* **Dataset items**:
------------------------------------------------

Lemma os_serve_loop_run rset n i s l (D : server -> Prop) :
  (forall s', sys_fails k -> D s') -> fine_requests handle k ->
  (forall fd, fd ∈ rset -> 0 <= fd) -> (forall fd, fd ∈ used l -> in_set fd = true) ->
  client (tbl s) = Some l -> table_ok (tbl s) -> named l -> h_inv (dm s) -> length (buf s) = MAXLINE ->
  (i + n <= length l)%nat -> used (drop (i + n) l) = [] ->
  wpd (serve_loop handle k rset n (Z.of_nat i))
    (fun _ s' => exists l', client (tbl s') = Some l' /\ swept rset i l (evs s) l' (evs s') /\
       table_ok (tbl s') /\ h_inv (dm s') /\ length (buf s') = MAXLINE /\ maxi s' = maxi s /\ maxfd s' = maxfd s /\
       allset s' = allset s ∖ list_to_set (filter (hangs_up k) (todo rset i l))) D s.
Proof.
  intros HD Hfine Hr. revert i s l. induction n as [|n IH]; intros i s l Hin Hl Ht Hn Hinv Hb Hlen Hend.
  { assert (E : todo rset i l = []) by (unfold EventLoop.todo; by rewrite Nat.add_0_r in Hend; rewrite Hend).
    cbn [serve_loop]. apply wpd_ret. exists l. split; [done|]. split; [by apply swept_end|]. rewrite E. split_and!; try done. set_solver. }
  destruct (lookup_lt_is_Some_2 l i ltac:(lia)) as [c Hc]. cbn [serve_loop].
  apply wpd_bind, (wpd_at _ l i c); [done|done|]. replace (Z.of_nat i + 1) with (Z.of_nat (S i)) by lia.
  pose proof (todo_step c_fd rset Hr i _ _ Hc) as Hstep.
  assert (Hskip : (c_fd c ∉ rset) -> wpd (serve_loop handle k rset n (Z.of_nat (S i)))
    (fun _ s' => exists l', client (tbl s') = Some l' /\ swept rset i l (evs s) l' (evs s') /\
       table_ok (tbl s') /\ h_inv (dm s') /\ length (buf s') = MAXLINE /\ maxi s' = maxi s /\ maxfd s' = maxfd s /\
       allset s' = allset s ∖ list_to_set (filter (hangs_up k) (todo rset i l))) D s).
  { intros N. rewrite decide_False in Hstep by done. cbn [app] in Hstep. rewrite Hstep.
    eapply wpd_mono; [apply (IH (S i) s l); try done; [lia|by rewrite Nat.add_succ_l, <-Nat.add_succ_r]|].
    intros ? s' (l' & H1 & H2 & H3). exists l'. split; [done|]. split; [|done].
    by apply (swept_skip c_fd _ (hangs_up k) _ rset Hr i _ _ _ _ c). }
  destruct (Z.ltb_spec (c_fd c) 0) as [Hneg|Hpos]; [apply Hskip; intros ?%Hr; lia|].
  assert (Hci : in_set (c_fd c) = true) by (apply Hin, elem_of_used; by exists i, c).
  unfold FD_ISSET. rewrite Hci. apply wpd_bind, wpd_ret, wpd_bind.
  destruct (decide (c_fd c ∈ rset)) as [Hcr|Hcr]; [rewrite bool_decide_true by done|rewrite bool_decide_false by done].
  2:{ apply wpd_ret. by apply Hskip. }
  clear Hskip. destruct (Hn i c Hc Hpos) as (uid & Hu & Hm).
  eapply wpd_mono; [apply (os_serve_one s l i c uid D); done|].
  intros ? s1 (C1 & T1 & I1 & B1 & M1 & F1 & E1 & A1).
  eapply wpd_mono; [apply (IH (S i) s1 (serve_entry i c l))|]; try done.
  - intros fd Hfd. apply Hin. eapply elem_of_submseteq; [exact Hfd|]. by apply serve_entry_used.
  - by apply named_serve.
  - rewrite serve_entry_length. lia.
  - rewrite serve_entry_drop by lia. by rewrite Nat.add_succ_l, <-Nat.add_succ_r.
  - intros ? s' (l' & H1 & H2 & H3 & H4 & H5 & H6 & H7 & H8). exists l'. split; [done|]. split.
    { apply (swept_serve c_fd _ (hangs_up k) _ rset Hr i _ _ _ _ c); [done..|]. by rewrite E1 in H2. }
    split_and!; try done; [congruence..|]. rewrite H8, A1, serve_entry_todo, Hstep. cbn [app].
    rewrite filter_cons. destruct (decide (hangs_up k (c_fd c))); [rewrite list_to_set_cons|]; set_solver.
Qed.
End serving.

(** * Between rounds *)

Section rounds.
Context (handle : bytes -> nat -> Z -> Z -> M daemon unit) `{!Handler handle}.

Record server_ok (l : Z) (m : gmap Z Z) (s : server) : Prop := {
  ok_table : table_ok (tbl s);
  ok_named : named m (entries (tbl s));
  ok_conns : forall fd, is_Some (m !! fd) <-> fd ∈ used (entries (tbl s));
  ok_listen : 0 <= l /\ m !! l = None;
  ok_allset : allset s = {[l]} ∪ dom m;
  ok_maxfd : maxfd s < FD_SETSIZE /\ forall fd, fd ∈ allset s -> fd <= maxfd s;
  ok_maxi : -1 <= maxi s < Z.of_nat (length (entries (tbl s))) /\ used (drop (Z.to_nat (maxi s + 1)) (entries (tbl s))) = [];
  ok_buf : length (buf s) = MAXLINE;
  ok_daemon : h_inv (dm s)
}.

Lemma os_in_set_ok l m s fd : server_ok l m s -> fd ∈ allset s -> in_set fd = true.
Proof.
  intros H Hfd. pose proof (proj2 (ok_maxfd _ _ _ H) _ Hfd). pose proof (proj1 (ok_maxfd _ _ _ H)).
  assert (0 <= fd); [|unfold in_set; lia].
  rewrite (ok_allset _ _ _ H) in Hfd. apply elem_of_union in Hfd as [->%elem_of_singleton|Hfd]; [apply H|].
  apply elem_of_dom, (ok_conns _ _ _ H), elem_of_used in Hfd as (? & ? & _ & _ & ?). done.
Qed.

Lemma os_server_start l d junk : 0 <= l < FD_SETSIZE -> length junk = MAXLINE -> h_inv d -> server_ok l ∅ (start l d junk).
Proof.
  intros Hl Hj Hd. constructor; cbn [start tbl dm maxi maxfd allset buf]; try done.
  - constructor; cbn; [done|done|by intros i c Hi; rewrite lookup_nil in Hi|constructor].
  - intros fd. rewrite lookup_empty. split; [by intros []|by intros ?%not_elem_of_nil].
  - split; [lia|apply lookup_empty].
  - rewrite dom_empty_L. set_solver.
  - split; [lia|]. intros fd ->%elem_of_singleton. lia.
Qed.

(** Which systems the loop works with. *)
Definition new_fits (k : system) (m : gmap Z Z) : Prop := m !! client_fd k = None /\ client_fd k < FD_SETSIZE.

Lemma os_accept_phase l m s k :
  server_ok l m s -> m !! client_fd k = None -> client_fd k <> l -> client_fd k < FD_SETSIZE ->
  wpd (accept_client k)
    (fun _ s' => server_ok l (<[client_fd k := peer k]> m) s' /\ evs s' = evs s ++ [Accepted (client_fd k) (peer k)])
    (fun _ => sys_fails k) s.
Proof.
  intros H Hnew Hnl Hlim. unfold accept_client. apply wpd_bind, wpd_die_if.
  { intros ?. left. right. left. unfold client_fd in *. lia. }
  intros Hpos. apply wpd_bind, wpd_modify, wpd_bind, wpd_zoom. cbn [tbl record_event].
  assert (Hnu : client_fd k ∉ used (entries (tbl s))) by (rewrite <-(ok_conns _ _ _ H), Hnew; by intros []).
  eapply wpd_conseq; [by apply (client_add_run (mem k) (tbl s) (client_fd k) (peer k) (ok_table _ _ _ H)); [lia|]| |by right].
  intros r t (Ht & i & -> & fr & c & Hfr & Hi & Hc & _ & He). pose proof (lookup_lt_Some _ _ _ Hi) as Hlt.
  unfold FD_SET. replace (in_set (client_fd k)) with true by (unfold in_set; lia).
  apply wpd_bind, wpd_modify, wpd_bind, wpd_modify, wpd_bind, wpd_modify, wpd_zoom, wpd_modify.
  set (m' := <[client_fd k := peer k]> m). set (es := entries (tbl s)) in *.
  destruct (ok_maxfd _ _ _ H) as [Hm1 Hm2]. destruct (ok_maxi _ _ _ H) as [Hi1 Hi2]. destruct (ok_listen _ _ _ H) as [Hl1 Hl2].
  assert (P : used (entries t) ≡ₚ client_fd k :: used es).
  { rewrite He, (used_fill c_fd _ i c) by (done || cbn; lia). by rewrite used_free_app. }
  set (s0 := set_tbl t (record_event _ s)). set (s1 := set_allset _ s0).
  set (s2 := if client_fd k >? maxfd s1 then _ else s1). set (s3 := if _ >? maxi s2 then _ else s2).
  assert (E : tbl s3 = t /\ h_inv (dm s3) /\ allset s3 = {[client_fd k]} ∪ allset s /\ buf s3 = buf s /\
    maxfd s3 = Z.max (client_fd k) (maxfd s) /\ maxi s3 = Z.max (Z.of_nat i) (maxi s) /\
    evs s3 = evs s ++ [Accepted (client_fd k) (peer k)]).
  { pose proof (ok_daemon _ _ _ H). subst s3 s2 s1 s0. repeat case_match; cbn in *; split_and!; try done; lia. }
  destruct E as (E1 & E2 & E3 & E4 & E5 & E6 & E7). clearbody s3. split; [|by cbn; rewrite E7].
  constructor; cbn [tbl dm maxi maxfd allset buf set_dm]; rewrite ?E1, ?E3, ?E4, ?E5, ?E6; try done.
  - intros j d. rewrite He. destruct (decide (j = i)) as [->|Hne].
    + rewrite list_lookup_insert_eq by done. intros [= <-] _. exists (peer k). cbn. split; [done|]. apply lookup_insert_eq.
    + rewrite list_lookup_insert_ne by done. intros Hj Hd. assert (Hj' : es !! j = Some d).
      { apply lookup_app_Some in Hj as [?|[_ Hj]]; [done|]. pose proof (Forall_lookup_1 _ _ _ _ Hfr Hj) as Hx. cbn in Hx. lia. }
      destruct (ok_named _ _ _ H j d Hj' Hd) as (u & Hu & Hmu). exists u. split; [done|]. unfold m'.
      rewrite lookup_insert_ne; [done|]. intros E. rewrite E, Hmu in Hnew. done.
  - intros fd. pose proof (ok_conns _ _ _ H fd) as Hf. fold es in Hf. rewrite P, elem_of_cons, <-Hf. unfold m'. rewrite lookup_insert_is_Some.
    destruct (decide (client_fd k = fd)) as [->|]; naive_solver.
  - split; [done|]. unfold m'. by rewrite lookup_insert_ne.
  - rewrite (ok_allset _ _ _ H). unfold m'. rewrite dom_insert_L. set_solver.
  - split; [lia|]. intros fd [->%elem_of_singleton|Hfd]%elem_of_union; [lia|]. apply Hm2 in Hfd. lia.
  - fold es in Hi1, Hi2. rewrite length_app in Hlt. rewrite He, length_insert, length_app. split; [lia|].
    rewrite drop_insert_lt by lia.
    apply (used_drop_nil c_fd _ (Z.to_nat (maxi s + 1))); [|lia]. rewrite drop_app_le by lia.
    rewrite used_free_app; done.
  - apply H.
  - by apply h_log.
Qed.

------------------------------------------------

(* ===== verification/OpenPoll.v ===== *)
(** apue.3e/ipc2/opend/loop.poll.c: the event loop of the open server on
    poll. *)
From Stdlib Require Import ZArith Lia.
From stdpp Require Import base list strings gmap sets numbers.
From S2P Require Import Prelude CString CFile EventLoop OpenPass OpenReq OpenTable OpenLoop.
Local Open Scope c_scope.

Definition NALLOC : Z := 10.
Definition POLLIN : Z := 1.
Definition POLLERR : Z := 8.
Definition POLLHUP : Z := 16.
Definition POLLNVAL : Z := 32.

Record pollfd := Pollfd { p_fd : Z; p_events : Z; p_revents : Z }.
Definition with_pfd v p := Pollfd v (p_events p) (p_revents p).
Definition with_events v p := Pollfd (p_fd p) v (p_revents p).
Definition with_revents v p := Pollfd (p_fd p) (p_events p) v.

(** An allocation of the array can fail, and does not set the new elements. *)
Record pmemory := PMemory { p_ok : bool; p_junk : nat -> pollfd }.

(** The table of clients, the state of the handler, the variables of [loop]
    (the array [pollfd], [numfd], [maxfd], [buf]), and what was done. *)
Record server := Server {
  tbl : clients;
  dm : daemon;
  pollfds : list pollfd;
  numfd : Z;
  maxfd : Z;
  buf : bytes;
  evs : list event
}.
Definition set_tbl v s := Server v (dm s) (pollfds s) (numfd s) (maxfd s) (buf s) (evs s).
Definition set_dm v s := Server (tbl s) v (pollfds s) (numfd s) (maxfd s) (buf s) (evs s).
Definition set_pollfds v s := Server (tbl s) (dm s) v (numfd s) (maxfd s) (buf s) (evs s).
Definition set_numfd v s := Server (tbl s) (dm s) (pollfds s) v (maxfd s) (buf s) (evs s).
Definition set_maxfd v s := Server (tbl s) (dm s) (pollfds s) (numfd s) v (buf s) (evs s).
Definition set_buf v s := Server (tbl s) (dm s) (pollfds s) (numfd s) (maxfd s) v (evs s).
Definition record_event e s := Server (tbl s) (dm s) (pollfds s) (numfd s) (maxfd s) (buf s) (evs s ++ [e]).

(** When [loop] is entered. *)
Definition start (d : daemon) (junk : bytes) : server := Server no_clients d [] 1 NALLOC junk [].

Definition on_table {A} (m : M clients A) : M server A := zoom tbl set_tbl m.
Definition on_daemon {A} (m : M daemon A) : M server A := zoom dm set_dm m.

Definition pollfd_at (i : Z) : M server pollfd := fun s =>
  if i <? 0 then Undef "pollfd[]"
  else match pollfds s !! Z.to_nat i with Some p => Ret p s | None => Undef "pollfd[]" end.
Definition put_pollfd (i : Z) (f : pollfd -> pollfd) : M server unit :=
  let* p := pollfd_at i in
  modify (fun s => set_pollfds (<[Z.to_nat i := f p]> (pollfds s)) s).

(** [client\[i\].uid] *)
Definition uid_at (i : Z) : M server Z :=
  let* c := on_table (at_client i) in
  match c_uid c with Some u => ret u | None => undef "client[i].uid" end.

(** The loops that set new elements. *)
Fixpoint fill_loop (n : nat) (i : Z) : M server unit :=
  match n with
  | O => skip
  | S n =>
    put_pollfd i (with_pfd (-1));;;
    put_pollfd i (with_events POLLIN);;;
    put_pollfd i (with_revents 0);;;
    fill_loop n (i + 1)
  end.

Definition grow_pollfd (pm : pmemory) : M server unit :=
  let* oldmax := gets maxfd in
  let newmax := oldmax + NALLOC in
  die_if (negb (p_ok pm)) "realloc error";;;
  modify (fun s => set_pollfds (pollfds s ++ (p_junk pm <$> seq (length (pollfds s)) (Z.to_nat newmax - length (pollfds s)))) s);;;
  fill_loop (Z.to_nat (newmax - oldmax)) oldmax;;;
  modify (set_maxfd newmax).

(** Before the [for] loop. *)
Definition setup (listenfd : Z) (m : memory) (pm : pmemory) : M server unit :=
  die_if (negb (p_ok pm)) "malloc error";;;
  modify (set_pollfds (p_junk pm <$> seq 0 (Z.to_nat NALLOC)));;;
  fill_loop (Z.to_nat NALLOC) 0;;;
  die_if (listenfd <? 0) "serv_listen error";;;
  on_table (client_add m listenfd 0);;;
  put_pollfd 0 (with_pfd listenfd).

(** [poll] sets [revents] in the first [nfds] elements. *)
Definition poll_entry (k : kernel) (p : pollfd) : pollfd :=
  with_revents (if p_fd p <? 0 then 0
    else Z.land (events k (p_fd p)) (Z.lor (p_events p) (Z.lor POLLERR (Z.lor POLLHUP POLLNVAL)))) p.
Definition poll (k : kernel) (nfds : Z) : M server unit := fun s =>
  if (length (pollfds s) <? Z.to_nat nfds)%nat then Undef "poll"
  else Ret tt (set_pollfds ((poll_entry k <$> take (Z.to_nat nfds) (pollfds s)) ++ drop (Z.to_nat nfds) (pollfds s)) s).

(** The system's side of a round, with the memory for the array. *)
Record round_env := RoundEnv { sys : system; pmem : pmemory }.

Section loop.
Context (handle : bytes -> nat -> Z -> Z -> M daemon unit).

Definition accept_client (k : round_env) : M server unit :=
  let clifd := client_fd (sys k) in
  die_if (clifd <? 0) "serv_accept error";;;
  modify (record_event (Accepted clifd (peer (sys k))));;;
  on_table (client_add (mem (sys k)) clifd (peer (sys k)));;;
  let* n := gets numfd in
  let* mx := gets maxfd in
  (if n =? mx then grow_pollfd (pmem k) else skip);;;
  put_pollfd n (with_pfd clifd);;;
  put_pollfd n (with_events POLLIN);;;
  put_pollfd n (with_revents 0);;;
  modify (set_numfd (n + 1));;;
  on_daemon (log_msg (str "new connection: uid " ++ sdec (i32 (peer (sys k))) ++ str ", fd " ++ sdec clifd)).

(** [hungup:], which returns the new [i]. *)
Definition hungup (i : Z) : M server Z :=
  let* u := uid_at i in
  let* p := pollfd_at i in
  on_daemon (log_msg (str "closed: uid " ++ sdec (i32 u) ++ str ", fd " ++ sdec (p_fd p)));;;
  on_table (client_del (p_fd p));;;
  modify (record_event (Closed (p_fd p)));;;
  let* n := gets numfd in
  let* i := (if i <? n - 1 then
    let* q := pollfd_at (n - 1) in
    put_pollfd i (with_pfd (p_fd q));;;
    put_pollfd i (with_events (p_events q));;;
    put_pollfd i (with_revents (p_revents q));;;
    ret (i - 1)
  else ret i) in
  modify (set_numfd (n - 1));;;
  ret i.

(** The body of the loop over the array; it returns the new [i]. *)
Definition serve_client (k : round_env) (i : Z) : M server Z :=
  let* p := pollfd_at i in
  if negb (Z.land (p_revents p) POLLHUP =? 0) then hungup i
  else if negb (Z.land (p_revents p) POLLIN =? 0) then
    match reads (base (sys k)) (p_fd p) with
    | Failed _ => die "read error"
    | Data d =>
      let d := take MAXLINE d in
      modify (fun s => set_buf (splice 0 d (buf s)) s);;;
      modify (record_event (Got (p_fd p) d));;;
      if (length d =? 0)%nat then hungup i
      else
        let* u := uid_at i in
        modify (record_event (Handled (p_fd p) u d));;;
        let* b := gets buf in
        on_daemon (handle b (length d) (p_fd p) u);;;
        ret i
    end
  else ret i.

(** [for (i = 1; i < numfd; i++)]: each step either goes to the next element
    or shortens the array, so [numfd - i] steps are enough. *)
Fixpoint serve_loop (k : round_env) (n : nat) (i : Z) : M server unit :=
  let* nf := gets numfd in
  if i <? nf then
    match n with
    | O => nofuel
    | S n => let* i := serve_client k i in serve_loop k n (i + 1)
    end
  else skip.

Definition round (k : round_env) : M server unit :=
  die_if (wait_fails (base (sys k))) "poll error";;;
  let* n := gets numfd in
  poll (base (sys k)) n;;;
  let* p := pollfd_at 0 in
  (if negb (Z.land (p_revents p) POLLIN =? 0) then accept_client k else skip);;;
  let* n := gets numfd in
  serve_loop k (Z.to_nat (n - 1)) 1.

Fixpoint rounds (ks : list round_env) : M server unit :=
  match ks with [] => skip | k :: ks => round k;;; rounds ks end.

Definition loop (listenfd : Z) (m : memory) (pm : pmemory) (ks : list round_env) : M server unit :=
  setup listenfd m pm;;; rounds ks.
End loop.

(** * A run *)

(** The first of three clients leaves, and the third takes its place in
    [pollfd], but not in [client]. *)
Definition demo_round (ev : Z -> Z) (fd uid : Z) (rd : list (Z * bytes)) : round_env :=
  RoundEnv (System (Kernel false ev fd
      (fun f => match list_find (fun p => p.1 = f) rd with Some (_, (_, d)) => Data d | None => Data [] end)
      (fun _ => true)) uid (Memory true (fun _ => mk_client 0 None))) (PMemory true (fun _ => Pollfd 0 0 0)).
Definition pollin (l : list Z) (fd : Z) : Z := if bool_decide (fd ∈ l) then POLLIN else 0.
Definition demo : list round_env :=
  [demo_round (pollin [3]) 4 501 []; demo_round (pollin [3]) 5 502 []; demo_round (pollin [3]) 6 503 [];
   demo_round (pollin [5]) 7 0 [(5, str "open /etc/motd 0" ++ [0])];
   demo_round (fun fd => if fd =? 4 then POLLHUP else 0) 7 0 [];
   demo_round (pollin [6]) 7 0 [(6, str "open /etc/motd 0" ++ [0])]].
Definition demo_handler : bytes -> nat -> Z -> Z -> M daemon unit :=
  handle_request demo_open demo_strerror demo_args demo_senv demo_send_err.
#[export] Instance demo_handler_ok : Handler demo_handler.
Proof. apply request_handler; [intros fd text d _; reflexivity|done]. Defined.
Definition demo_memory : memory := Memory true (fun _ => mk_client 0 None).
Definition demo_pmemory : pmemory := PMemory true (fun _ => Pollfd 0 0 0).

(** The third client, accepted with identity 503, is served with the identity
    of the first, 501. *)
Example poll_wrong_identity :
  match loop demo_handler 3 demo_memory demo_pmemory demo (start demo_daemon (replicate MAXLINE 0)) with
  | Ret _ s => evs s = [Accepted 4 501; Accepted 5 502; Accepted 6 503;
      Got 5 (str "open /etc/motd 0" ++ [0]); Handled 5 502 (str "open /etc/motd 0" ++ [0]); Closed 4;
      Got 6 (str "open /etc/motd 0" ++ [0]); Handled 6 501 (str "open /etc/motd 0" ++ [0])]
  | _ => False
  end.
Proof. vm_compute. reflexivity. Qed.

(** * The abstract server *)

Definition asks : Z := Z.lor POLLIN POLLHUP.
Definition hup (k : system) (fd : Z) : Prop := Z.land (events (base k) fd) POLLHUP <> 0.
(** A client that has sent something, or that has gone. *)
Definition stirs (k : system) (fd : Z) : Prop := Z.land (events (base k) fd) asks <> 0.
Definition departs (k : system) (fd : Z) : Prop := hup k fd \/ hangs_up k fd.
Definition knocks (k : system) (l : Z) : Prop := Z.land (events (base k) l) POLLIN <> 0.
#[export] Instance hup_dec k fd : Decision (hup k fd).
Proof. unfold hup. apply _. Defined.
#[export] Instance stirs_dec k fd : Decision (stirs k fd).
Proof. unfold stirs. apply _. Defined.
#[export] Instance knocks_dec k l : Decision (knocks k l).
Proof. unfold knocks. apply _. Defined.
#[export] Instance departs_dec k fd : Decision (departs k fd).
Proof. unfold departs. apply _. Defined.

------------------------------------------------

* **TRY IT**: Look above for the line holding "split_and!; try done; [congruence..|].", then set down exactly that line and every line after it up to and including the line holding "wpd (accept_client k)", with nothing else.

* **RESULT FOR THIS EXERCISE**:
    split_and!; try done; [congruence..|]. rewrite H8, A1, serve_entry_todo, Hstep. cbn [app].
    rewrite filter_cons. destruct (decide (hangs_up k (c_fd c))); [rewrite list_to_set_cons|]; set_solver.
Qed.
End serving.

(** * Between rounds *)

Section rounds.
Context (handle : bytes -> nat -> Z -> Z -> M daemon unit) `{!Handler handle}.

Record server_ok (l : Z) (m : gmap Z Z) (s : server) : Prop := {
  ok_table : table_ok (tbl s);
  ok_named : named m (entries (tbl s));
  ok_conns : forall fd, is_Some (m !! fd) <-> fd ∈ used (entries (tbl s));
  ok_listen : 0 <= l /\ m !! l = None;
  ok_allset : allset s = {[l]} ∪ dom m;
  ok_maxfd : maxfd s < FD_SETSIZE /\ forall fd, fd ∈ allset s -> fd <= maxfd s;
  ok_maxi : -1 <= maxi s < Z.of_nat (length (entries (tbl s))) /\ used (drop (Z.to_nat (maxi s + 1)) (entries (tbl s))) = [];
  ok_buf : length (buf s) = MAXLINE;
  ok_daemon : h_inv (dm s)
}.

Lemma os_in_set_ok l m s fd : server_ok l m s -> fd ∈ allset s -> in_set fd = true.
Proof.
  intros H Hfd. pose proof (proj2 (ok_maxfd _ _ _ H) _ Hfd). pose proof (proj1 (ok_maxfd _ _ _ H)).
  assert (0 <= fd); [|unfold in_set; lia].
  rewrite (ok_allset _ _ _ H) in Hfd. apply elem_of_union in Hfd as [->%elem_of_singleton|Hfd]; [apply H|].
  apply elem_of_dom, (ok_conns _ _ _ H), elem_of_used in Hfd as (? & ? & _ & _ & ?). done.
Qed.

Lemma os_server_start l d junk : 0 <= l < FD_SETSIZE -> length junk = MAXLINE -> h_inv d -> server_ok l ∅ (start l d junk).
Proof.
  intros Hl Hj Hd. constructor; cbn [start tbl dm maxi maxfd allset buf]; try done.
  - constructor; cbn; [done|done|by intros i c Hi; rewrite lookup_nil in Hi|constructor].
  - intros fd. rewrite lookup_empty. split; [by intros []|by intros ?%not_elem_of_nil].
  - split; [lia|apply lookup_empty].
  - rewrite dom_empty_L. set_solver.
  - split; [lia|]. intros fd ->%elem_of_singleton. lia.
Qed.

(** Which systems the loop works with. *)
Definition new_fits (k : system) (m : gmap Z Z) : Prop := m !! client_fd k = None /\ client_fd k < FD_SETSIZE.

Lemma os_accept_phase l m s k :
  server_ok l m s -> m !! client_fd k = None -> client_fd k <> l -> client_fd k < FD_SETSIZE ->
  wpd (accept_client k)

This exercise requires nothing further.